WHAT THE EXERCISE ASKS ->
Find the line holding "#[export] Instance XfrmSelector_struct" in the entries below. Give it again exactly, along with every line after it up to and including the line holding "XfrmSelector -> list Z := Serialize.".

Collection entries
::::::::::

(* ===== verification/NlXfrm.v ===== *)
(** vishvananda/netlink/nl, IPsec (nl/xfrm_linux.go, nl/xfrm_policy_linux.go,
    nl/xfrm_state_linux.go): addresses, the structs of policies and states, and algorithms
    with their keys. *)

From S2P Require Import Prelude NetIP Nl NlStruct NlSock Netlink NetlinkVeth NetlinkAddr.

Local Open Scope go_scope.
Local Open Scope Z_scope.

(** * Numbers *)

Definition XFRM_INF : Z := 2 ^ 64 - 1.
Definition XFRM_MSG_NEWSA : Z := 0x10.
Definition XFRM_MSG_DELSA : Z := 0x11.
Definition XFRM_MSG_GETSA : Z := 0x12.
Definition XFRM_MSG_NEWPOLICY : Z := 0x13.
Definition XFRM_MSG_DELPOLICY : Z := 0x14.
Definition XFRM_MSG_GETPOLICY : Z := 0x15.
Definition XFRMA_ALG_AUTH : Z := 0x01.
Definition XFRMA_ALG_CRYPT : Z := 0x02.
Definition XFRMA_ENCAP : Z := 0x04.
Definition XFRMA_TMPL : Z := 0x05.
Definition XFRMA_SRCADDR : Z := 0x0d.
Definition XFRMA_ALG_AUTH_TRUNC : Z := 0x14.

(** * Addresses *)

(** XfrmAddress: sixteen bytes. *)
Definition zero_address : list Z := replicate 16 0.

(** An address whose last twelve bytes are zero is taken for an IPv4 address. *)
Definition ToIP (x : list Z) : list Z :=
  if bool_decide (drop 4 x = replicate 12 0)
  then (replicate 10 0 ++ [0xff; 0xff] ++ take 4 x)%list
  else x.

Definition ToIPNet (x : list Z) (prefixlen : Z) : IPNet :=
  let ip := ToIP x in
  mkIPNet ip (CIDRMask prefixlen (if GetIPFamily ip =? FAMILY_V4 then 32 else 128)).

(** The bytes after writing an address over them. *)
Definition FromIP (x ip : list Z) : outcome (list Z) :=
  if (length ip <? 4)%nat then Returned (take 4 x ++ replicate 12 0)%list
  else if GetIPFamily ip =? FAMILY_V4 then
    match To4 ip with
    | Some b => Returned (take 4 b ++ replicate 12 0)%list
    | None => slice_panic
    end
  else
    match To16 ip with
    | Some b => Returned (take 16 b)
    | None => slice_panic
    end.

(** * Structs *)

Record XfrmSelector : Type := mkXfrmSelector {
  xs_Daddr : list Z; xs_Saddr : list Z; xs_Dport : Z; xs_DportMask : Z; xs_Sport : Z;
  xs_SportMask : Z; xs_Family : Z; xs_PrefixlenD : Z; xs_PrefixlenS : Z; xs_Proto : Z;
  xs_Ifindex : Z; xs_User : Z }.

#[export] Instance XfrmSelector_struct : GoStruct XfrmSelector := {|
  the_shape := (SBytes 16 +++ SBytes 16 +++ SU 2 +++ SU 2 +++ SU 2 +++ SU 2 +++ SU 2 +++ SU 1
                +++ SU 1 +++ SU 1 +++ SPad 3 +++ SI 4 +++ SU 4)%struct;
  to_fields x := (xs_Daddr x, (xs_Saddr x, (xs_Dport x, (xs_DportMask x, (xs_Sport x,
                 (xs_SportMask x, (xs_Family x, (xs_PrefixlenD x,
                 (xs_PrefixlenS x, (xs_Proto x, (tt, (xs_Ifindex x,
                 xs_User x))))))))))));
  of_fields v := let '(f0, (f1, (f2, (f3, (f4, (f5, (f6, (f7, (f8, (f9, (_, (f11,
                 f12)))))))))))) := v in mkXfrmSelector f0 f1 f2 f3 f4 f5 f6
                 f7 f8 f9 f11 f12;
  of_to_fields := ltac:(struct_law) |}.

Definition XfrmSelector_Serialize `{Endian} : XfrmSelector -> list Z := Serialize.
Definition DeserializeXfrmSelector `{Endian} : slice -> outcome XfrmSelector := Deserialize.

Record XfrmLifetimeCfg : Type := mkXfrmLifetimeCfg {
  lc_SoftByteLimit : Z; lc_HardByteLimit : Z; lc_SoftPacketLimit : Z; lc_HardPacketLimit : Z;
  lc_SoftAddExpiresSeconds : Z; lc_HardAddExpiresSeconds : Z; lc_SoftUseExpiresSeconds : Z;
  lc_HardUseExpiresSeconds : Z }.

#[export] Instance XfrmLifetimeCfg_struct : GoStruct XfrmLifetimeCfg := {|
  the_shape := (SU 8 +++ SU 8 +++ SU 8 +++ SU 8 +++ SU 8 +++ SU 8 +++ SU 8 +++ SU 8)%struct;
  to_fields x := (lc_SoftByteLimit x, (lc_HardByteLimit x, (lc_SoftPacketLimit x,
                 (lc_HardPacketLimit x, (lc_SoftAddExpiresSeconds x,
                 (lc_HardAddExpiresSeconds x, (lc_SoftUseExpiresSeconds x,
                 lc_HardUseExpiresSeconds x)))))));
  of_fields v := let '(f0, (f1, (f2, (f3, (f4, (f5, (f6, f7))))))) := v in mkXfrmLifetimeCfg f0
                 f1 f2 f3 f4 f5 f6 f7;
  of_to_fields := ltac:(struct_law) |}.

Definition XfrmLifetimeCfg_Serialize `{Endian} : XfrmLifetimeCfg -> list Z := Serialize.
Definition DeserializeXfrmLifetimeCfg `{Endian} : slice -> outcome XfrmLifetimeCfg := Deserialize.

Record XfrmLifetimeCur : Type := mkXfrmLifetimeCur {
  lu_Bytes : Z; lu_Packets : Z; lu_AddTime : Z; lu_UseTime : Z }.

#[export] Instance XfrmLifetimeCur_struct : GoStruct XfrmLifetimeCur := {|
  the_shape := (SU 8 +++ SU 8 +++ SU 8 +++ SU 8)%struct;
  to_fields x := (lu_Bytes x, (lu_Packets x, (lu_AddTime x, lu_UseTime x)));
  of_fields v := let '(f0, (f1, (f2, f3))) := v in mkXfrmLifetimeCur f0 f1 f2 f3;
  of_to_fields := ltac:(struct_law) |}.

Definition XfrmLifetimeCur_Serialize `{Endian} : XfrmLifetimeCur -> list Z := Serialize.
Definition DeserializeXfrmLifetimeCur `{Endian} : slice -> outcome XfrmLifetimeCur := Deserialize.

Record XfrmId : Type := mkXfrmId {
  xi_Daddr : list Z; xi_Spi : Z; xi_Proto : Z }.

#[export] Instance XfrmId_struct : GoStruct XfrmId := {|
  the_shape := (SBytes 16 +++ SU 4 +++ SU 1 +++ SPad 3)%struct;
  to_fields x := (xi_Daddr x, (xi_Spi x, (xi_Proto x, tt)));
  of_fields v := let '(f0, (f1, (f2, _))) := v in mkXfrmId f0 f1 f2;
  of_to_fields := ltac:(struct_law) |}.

::::::::::

EXERCISE RESPONSE ->
#[export] Instance XfrmSelector_struct : GoStruct XfrmSelector := {|
  the_shape := (SBytes 16 +++ SBytes 16 +++ SU 2 +++ SU 2 +++ SU 2 +++ SU 2 +++ SU 2 +++ SU 1
                +++ SU 1 +++ SU 1 +++ SPad 3 +++ SI 4 +++ SU 4)%struct;
  to_fields x := (xs_Daddr x, (xs_Saddr x, (xs_Dport x, (xs_DportMask x, (xs_Sport x,
                 (xs_SportMask x, (xs_Family x, (xs_PrefixlenD x,
                 (xs_PrefixlenS x, (xs_Proto x, (tt, (xs_Ifindex x,
                 xs_User x))))))))))));
  of_fields v := let '(f0, (f1, (f2, (f3, (f4, (f5, (f6, (f7, (f8, (f9, (_, (f11,
                 f12)))))))))))) := v in mkXfrmSelector f0 f1 f2 f3 f4 f5 f6
                 f7 f8 f9 f11 f12;
  of_to_fields := ltac:(struct_law) |}.

Definition XfrmSelector_Serialize `{Endian} : XfrmSelector -> list Z := Serialize.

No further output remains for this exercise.